**What you should do**
Copy every line of the records that includes the word "checkArrayNext".

═════ Provided records

(* ===== verification/BStringRead.v ===== *)
(** * Reading BString

    Hashing, comparing, printing numbers, trimming and searching: what the calls
    that read a string return, for the value of its object. *)

From S2P Require Import Prelude Machine CString Heap BString BStringRefs BStringOps BStringEdit.

#[local] Abbreviation heap := (gmap addr data).
#[local] Abbreviation value := (bool * list Z)%type.
Implicit Types (h : heap) (objs : list addr) (a d s : addr) (n : data) (l : list Z) (v w : value) (vals : list value).

(** ** Hash and equality *)

Lemma hash_value_nonneg l : 0 <= hash_value l.
Proof. unfold hash_value. apply Z.land_nonneg. right. done. Qed.

Lemma hash_rep h objs vals d n : rep h objs vals -> h !! d = Some n ->
  rep (<[d := with_hash n (hash_value (bytes n))]> h) objs vals.
Proof.
  intros [Hwf Hv] Hd. set (n' := with_hash n _). assert (forall b, txt (<[d := n']> h) b = txt h b) as Ht.
  { intros b. unfold txt. destruct (decide (d = b)) as [->|]; [by rewrite lookup_insert_eq, Hd|by rewrite lookup_insert_ne]. }
  split; [|eapply (rep_keep h _ objs vals objs); auto].
  assert (forall a alloc, static_ok h objs a alloc -> static_ok (<[d := n']> h) objs a alloc) as Hs.
  { intros a alloc (hv & Ha & Hh). destruct (decide (d = a)) as [->|Hda]; [|exists hv; by rewrite lookup_insert_ne].
    exists 0. rewrite lookup_insert_eq. rewrite Hd in Ha. injection Ha as ->. split; [done|by right]. }
  destruct Hwf as [H1 H2 H3 H4 H5]. split; [by apply Hs|by apply Hs| | |done].
  - intros a m. destruct (decide (d = a)) as [->|Hda]; [|rewrite lookup_insert_ne by done; apply H3].
    rewrite lookup_insert_eq. intros [= <-] Ha1 Ha2. destruct (H3 a n Hd Ha1 Ha2) as ([B1 B2 B3 B4 B5] & R1 & R2).
    split; [split; try done; by right|done].
  - intros a Ha. destruct (decide (d = a)) as [->|]; [rewrite lookup_insert_eq; by eexists|rewrite lookup_insert_ne by done; auto].
Qed.

Lemma getHash_ok h objs vals d n : rep h objs vals -> h !! d = Some n ->
  getHash h (Some d) = Ret (hash_value (bytes n), <[d := with_hash n (hash_value (bytes n))]> h).
Proof.
  intros [Hwf _] Hd. pose proof (wf_alive h objs d n Hwf Hd) as An. pose proof (hash_value_nonneg (bytes n)).
  assert (hash_ok n) as [E|E] by (destruct An as [[]|(_ & _ & _ & ?)]; done);
    unfold getHash; rewrite (load_ok _ _ _ Hd); cbn [mbind res_bind]; rewrite E; ztest.
  - simpl. unfold updateHash. rewrite (load_ok _ _ _ Hd). cbn [mbind res_bind]. rewrite (alive_bytes n An). cbn [mbind res_bind].
    by rewrite (update_ok _ _ _ _ Hd).
  - f_equal. f_equal. rewrite <- E. rewrite insert_id; [done|]. rewrite Hd. by destruct n.
Qed.

Lemma pbcmp_eq l1 l2 : length l1 = length l2 -> pbcmp l1 l2 = 0 <-> l1 = l2.
Proof.
  revert l2. induction l1 as [|x l1 IH]; intros [|y l2] Hl; try done. simpl in *. destruct (Z.eqb_spec x y) as [->|E].
  - rewrite IH by lia. split; congruence.
  - split; [case_match; lia|congruence].
Qed.

Lemma beq_ok h objs vals i j v w : rep h objs vals -> vals !! i = Some v -> vals !! j = Some w ->
  exists d s h', objs !! i = Some d /\ objs !! j = Some s /\
    beq h (Some d) (Some s) = Ret (bool_decide (v.2 = w.2), h') /\ rep h' objs vals.
Proof.
  intros Hr Hi Hj. destruct (rep_object h objs vals i v Hr Hi) as (d & n & Hd & Hn & An & Tn & _).
  destruct (rep_object h objs vals j w Hr Hj) as (s & m0 & Hs & Hm0 & Am0 & Tm0 & _).
  set (n1 := with_hash n (hash_value (bytes n))). set (h1 := <[d := n1]> h).
  pose proof (hash_rep h objs vals d n Hr Hn) as Hr1. fold n1 h1 in Hr1.
  destruct (rep_object h1 objs vals j w Hr1 Hj) as (s' & m & Hs' & Hm & Am & Tm & _).
  rewrite Hs in Hs'. injection Hs' as <-. set (m1 := with_hash m (hash_value (bytes m))).
  pose proof (hash_rep h1 objs vals s m Hr1 Hm) as Hr2. fold m1 in Hr2. set (h2 := <[s := m1]> h1) in *.
  exists d, s, h2. split_and!; [done|done| |done]. unfold beq.
  rewrite (getHash_ok h objs vals d n Hr Hn). cbn [mbind res_bind]. fold n1 h1. rewrite (getHash_ok h1 objs vals s m Hr1 Hm).
  cbn [mbind res_bind]. fold m1 h2.
  assert (exists f, h2 !! d = Some f /\ text f = v /\ hash f = hash_value v.2 /\ alive f) as (f & Hf & Tf & Ef & Af).
  { destruct (decide (s = d)) as [->|Hsd].
    - exists m1. unfold h2. rewrite lookup_insert_eq. split; [done|]. rewrite Hn in Hm0. injection Hm0 as <-.
      assert (bytes m = v.2) as Em by (destruct (text_bytes _ _ Tm), (text_bytes _ _ Tn), (text_bytes _ _ Tm0); congruence).
      split_and!; [|simpl; by rewrite Em|].
      + change (text m1) with (text m). congruence.
      + apply (wf_alive h2 objs d); [apply Hr2|]. unfold h2. by rewrite lookup_insert_eq.
    - exists n1. unfold h2, h1. rewrite lookup_insert_ne, lookup_insert_eq by done. split_and!; [done|done| |].
      + simpl. by rewrite (proj1 (text_bytes _ _ Tn)).
      + apply (wf_alive h1 objs d); [apply Hr1|]. unfold h1. by rewrite lookup_insert_eq. }
  assert (alive m1) as Am1 by (apply (wf_alive h2 objs s); [apply Hr2|]; unfold h2; by rewrite lookup_insert_eq).
  rewrite (load_ok _ _ _ Hf). cbn [mbind res_bind]. rewrite (load_ok h2 s m1) by (unfold h2; by rewrite lookup_insert_eq). cbn [mbind res_bind].
  apply text_bytes in Tf as [Bf _], Tm as [Bm _]. change (bytes m) with (bytes m1) in Bm. rewrite Ef. unfold m1 at 1. cbn [hash with_hash].
  change (bytes m) with (bytes m1). rewrite Bm. destruct (alive_size f Af) as (F1 & F2 & _), (alive_size m1 Am1) as (M1 & M2 & _).
  rewrite Bf in F2. rewrite Bm in M2. destruct (Z.eqb_spec (hash_value v.2) (hash_value w.2)) as [E|E]; simpl negb; cbv iota.
  2:{ by rewrite bool_decide_eq_false_2 by congruence. }
  case_bool_decide as Eds.
  { injection Eds as ->. unfold h2 in Hf. rewrite lookup_insert_eq in Hf. injection Hf as <-. by rewrite bool_decide_eq_true_2 by congruence. }
  change (size m1) with (size m) in *. destruct (Z.eqb_spec (size f) (size m)) as [E'|E']; simpl negb; cbv iota.
  2:{ rewrite bool_decide_eq_false_2; [done|]. intros E1. rewrite E1 in F2. lia. }
  rewrite (alive_bytes f Af), Bf. cbn [mbind res_bind]. rewrite E'. change (size m) with (size m1). rewrite (alive_bytes m1 Am1), Bm. cbn [mbind res_bind].
  do 2 f_equal. apply eq_true_iff_eq. rewrite Z.eqb_eq, bool_decide_eq_true. apply pbcmp_eq. lia.
Qed.
(* ===== verification/XmlRpcDecoder.v ===== *)
(** * net/rpc/xmlrpc: XmlRpcDecoder

    The decoder of XML-RPC over the memory of its content: the bytes, which end
    at [end_], and the terminating zero behind them. A name or a text is the
    list of its bytes, a [String] its bytes in UTF-8, a [double] the number of
    its bit pattern. *)

From Stdlib Require Import String.
From S2P Require Import Prelude Machine CString Time Base64 RpcDecoder.

Record decoder := mk_decoder {
  mem : list Z;
  end_ : Z;
  pos : Z;
  empty_el : option Z;
}.

Definition setContent (content : list Z) : decoder :=
  mk_decoder (content ++ [0]) (Z.of_nat (length content)) 0 None.

(** ** Memory *)

Definition set_pos (p : Z) : act decoder unit := fun st => Ret (tt, mk_decoder (mem st) (end_ st) p (empty_el st)).
Definition set_empty (e : option Z) : act decoder unit := fun st => Ret (tt, mk_decoder (mem st) (end_ st) (pos st) e).
Definition advance (n : Z) : act decoder unit := fun st => Ret (tt, mk_decoder (mem st) (end_ st) (pos st + n) (empty_el st)).

(** [*pos], a byte and a range at a position. *)
Definition cur : act decoder Z := fun st => b ← byte_at (mem st) (pos st); Ret (b, st).
Definition at_ (p : Z) : act decoder Z := fun st => b ← byte_at (mem st) p; Ret (b, st).
Definition range (p n : Z) : act decoder (list Z) := fun st => l ← mem_range (mem st) p n; Ret (l, st).

(** Enough for every loop over the content. *)
Definition all_fuel (st : decoder) : nat := S (S (length (mem st))).

(** ** Elements *)

(** [for (; ; pos++)] over the characters of a class, none of them the end. *)
Fixpoint skip_chars (fuel : nat) (p : Z -> bool) : act decoder unit :=
  match fuel with
  | O => lift NoFuel
  | S fuel =>
    st ← get;
    if pos st =? end_ st then throw EndOfDataException
    else c ← cur; if p c then _ ← advance 1; skip_chars fuel p else mret tt
  end.
Definition skip_class (p : Z -> bool) : act decoder unit := st ← get; skip_chars (all_fuel st) p.

Definition name_char (c : Z) : bool := isalnum c || (c =? 95) || (c =? 46).

(** [*start = pos], the characters of the name, and [*length]. *)
Definition read_name : act decoder (Z * list Z) :=
  st ← get;
  _ ← skip_class name_char;
  st' ← get;
  name ← range (pos st) (pos st' - pos st);
  mret (pos st, name).

Definition expect (ch : Z) : act decoder unit :=
  c ← cur; if negb (c =? ch) then throw InvalidFormatException else advance 1.

(** Behind the [<!--] of a comment. *)
Fixpoint skip_comment (fuel : nat) : act decoder unit :=
  match fuel with
  | O => lift NoFuel
  | S fuel =>
    st ← get;
    if end_ st - 2 <=? pos st then throw EndOfDataException
    else
      l ← range (pos st) 3;
      if bool_decide (l = [45; 45; 62]) then advance 3 else _ ← advance 1; skip_comment fuel
  end.

(** 0 for a starting element, 1 for an end, and its name. *)
Fixpoint next_element (fuel : nat) : act decoder (Z * list Z) :=
  match fuel with
  | O => lift NoFuel
  | S fuel =>
    st ← get;
    if pos st =? end_ st then throw EndOfDataException
    else
      c ← cur;
      if isspace c then _ ← advance 1; next_element fuel
      else if c =? 60 then
        _ ← advance 1;
        _ ← skip_class isspace;
        c ← cur;
        if c =? 47 then
          _ ← advance 1;
          _ ← skip_class isspace;
          sn ← read_name;
          _ ← skip_class isspace;
          _ ← expect 62;
          mret (1, snd sn)
        else if c =? 33 then
          st ← get;
          if pos st <? end_ st + 3 then
            _ ← advance 1;
            l ← range (pos st + 1) 2;
            if bool_decide (l = [45; 45]) then
              _ ← advance 2;
              st ← get;
              _ ← skip_comment (all_fuel st);
              next_element fuel
            else throw InvalidFormatException
          else throw InvalidFormatException
        else
          _ ← skip_class isspace;
          sn ← read_name;
          _ ← skip_class isspace;
          c ← cur;
          _ ← (if c =? 47 then _ ← set_empty (Some (fst sn)); _ ← advance 1; skip_class isspace else mret tt);
          _ ← expect 62;
          mret (0, snd sn)
      else throw InvalidFormatException
  end.

(** A start-end element is returned once more, as its end. *)
Definition moveToNextElement : act decoder (Z * list Z) :=
  st ← get;
  match empty_el st with
  | Some e =>
    _ ← set_pos e;
    _ ← set_empty None;
    sn ← read_name;
    _ ← skip_class isspace;
    _ ← expect 47;
    _ ← skip_class isspace;
    _ ← expect 62;
    mret (1, snd sn)
  | None => next_element (all_fuel st)
  end.

Definition is_tag (name : list Z) (s : string) : bool := bool_decide (name = chars s).

Definition moveToNextElementReqStart (tag_name : string) : act decoder unit :=
  el ← moveToNextElement; if negb (fst el =? 0) || negb (is_tag (snd el) tag_name) then throw InvalidFormatException else mret tt.
Definition moveToNextElementReqEnd (tag_name : string) : act decoder unit :=
  el ← moveToNextElement; if negb (fst el =? 1) || negb (is_tag (snd el) tag_name) then throw InvalidFormatException else mret tt.

(** The name of the element inside the next [value]. *)
Fixpoint next_value (fuel : nat) : act decoder (list Z) :=
  match fuel with
  | O => lift NoFuel
  | S fuel =>
    el ← moveToNextElement;
    if negb (fst el =? 0) then throw InvalidFormatException
    else if is_tag (snd el) "value" then
      el ← moveToNextElement; if negb (fst el =? 0) then throw InvalidFormatException else mret (snd el)
    else if is_tag (snd el) "param" then next_value fuel
    else throw InvalidFormatException
  end.
Definition moveToNextValue : act decoder (list Z) := st ← get; next_value (all_fuel st).
(** An array whose item is a [methodCall] is read without end: [readVariant]
    returns nothing for the item and leaves it where it is. *)
Theorem xml_array_diverges (strtod : list Z -> Z) (garbage : Z) (d : nat) :
  readVariant strtod garbage d (setContent (chars "<value><array><data><value><methodCall>")) = NoFuel.
Proof.
  set (content := chars "<value><array><data><value><methodCall>"). set (item := mk_decoder (content ++ [0]) 39 20 None).
  assert (checkArrayNext item = Ret (true, item)) as En by reflexivity.
  assert (readCheckType item = Ret (RT_MethodName, item)) as Et by reflexivity.
  assert (readCheckType (setContent content) = Ret (RT_Array, setContent content)) as E1 by reflexivity.
  assert (readArrayLength (setContent content) = Ret (-1, item)) as E2 by reflexivity.
  assert (forall fuel d acc, while_next fuel checkArrayNext (fun list => v ← readVariant strtod garbage d; mret (list ++ [v])) acc item = NoFuel) as K.
  { induction fuel as [|fuel IH]; intros d' acc; [done|]. cbn [while_next]. rewrite (bind_step _ _ _ _ _ En). cbv iota.
    destruct d' as [|d']; [done|]. erewrite bind_step; [apply IH|]. cbn [readVariant]. rewrite act_bind_assoc, (bind_step _ _ _ _ _ Et). reflexivity. }
  destruct d as [|d]; [done|]. cbn [readVariant]. rewrite (bind_step _ _ _ _ _ E1). cbv iota. rewrite (bind_step _ _ _ _ _ E2).
  unfold mbind at 1, act_bind at 1. by rewrite K.
Qed.
(* ===== verification/SqlDump.v ===== *)
(** * sql/sqldump_filt: rules and lines

    What the filter of SQL dumps does with a line: the rules of
    [QueueManager::addRuleFile], the splitting of a row by [getNextValues] and
    the filter [processOneData]. A line is its bytes and the terminating zero
    behind them; [memcmp] with a constant accesses as many bytes as it has. *)

From Stdlib Require Import String.
From stdpp Require Import gmap.
From S2P Require Import Prelude Machine CString Evaluator IntEvaluator.

#[local] Open Scope list_scope.

(** ** Characters of a line *)

Section Line.
Variable line : list Z.

Definition line_at (pos : Z) : res Z := byte_at (line ++ [0]) pos.
Definition line_size : Z := Z.of_nat (length line).

(** [line_data.mid(pos, length)]. *)
Definition mid (pos len : Z) : list Z := take (Z.to_nat len) (drop (Z.to_nat pos) line).

(** [memcmp(line+pos, s, strlen(s)) == 0]: all bytes of both are accessed. *)
Definition memcmp_at (pos : Z) (s : list Z) : res bool :=
  l ← mem_range (line ++ [0]) pos (Z.of_nat (length s)); Ret (bool_decide (l = s)).

(** [for (; isspace(line[pos]); pos++) ;]. *)
Fixpoint skip_spaces_at (fuel : nat) (pos : Z) : res Z :=
  match fuel with
  | O => NoFuel
  | S fuel => c ← line_at pos; if isspace c then skip_spaces_at fuel (pos + 1) else Ret pos
  end.

(** ** Rows *)

(** Behind an apostrophe, up to and over the closing one. *)
Fixpoint skip_quoted (fuel : nat) (pos : Z) : res Z :=
  match fuel with
  | O => NoFuel
  | S fuel =>
    c ← line_at pos;
    if c =? 39 then Ret (pos + 1)
    else if c =? 92 then
      if pos + 1 =? line_size then Exn InvalidFormatException else skip_quoted fuel (pos + 2)
    else if c =? 0 then
      if pos =? line_size then Exn InvalidFormatException else skip_quoted fuel (pos + 1)
    else skip_quoted fuel (pos + 1)
  end.

(** The rest of a column that began at [spos]: its end, and whether it is the
    last of the row. *)
Fixpoint column_end (fuel : nat) (pos : Z) : res (Z * bool) :=
  match fuel with
  | O => NoFuel
  | S fuel =>
    c ← line_at pos;
    if c =? 44 then Ret (pos, false)
    else if c =? 41 then Ret (pos, true)
    else if c =? 39 then pos ← skip_quoted (S (length line)) (pos + 1); column_end fuel pos
    else if c =? 0 then
      if pos =? line_size then Exn InvalidFormatException else column_end fuel (pos + 1)
    else column_end fuel (pos + 1)
  end.

Fixpoint columns (fuel : nat) (pos : Z) (values : list (list Z)) : res (list (list Z) * Z) :=
  match fuel with
  | O => NoFuel
  | S fuel =>
    '(e, last) ← column_end (S (length line)) pos;
    let values := values ++ [mid pos (e - pos)] in
    if last : bool then Ret (values, e + 1) else columns fuel (e + 1) values
  end.

(** The values and the text of the next row and the position behind it, [None]
    behind the last one. *)
Definition getNextValues (pos : Z) : res (option (list (list Z) * list Z * Z)) :=
  c ← line_at pos;
  if c =? 59 then
    if pos + 1 =? line_size then Ret None
    else n ← line_at (pos + 1); if (n =? 10) && (pos + 2 =? line_size) then Ret None else Exn InvalidFormatException
  else if c =? 40 then
    '(values, e) ← columns (S (length line)) (pos + 1) [];
    n ← line_at e;
    Ret (Some (values, mid pos (e - pos), if n =? 44 then e + 1 else e))
  else Exn InvalidFormatException.

End Line.

(** ** Values and rules *)

(** [strtoll(s, NULL, 10)] of a text that begins with a digit. *)
Definition number (s : list Z) : Z := Z.min LLONG_MAX (fst (digits_loop 10 0 s)).

(** The columns that are numbers, NULL counting as zero. *)
Fixpoint column_values (i : Z) (values : list (list Z)) : gmap Z Z :=
  match values with
  | [] => ∅
  | v :: values =>
    let vals := column_values (i + 1) values in
    if isdigit (deref v) then <[i := number v]> vals
    else if bool_decide (v = chars "NULL") then <[i := 0]> vals
    else vals
  end.

Abbreviation rules := (gmap (list Z) (list Expression)).

(** Does a rule accept the row? A rule that throws does not. *)
Fixpoint accepted (evals : list Expression) (args : Arguments_) : res bool :=
  match evals with
  | [] => Ret false
  | e :: evals =>
    match evaluate e args with
    | Ret v => if v =? 0 then accepted evals args else Ret true
    | Exn _ => accepted evals args
    | Crash c => Crash c
    | NoFuel => NoFuel
    end
  end.

(** The rows of a line: [output] with the rows accepted so far. *)
Fixpoint filter_rows (fuel : nat) (constants : gmap (list Z) Z) (tname line : list Z) (evals : list Expression) (pos : Z) (val_count : Z) (output : list Z) :
    res (Z * list Z) :=
  match fuel with
  | O => NoFuel
  | S fuel =>
    row ← getNextValues line pos;
    match row with
    | None => Ret (val_count, output)
    | Some (values, ins_str, pos) =>
      a ← accepted evals (ArgumentsHash.arguments (ArgumentsHash.mk constants (column_values 0 values)));
      if a : bool then
        filter_rows fuel constants tname line evals pos (val_count + 1)
          (output ++ (if val_count =? 0 then chars "INSERT INTO " ++ tname ++ chars " VALUES " else chars ",") ++ ins_str)
      else filter_rows fuel constants tname line evals pos val_count output
    end
  end.

(** [findChar('`', pos)]. *)
Fixpoint find_char (c : Z) (l : list Z) (pos : Z) : option Z :=
  match l with
  | [] => None
  | x :: l => if x =? c then Some pos else find_char c l (pos + 1)
  end.

Definition processOneData (evaluators : rules) (constants : gmap (list Z) Z) (line : list Z) : res (list Z) :=
  insert ← memcmp_at line 0 (chars "INSERT INTO `");
  if negb insert then Ret []
  else
    match find_char 96 (drop 13 line) 13 with
    | None => Ret []
    | Some tend_p =>
      let tname := mid line 13 (tend_p - 13) in
      pos ← skip_spaces_at line (S (length line)) (tend_p + 1);
      v ← memcmp_at line pos (chars "VALUES");
      if negb v then Ret []
      else
        pos ← skip_spaces_at line (S (length line)) (pos + 6);
        match evaluators !! tname with
        | None => Ret []
        | Some tev =>
          '(val_count, output) ← filter_rows (S (length line)) constants tname line tev pos 0 [];
          Ret (if val_count =? 0 then output else output ++ chars ";" ++ [10])
        end
    end.

(** ** Rule files *)

(** [while (isspace(line[line.getSize()-1])) line.removeRight(1)]: a line of
    spaces only is read before its start. *)
Fixpoint trim_right (fuel : nat) (line : list Z) : res (list Z) :=
  match fuel with
  | O => NoFuel
  | S fuel =>
    c ← byte_at line (Z.of_nat (length line) - 1);
    if isspace c then trim_right fuel (take (length line - 1) line) else Ret line
  end.

Definition is_table_char (c : Z) : bool := isalnum c || (c =? 95).

(** One line of a rule file: a comment, or a table and an expression. *)
Definition rule_line (evaluators : rules) (line : list Z) : res rules :=
  line ← trim_right (S (length line)) line;
  let s := skip_space line in
  if (deref s =? 35) || (deref s =? 0) then Ret evaluators
  else
    let '(t, te) := span is_table_char s in
    let s := skip_space te in
    if bool_decide (t = []) || negb (deref s =? 58) then Exn InvalidFormatException
    else
      e ← parseExpression (c_text (tail s));
      Ret (<[t := default [] (evaluators !! t) ++ [e]]> evaluators).

(** [addRuleFile] on the lines that [tryReadLine] gives. *)
Fixpoint addRuleFile (evaluators : rules) (file : list (list Z)) : res rules :=
  match file with
  | [] => Ret evaluators
  | line :: file => evaluators ← rule_line evaluators line; addRuleFile evaluators file
  end.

══════════

**Answer section**
  assert (checkArrayNext item = Ret (true, item)) as En by reflexivity.
  assert (forall fuel d acc, while_next fuel checkArrayNext (fun list => v ← readVariant strtod garbage d; mret (list ++ [v])) acc item = NoFuel) as K.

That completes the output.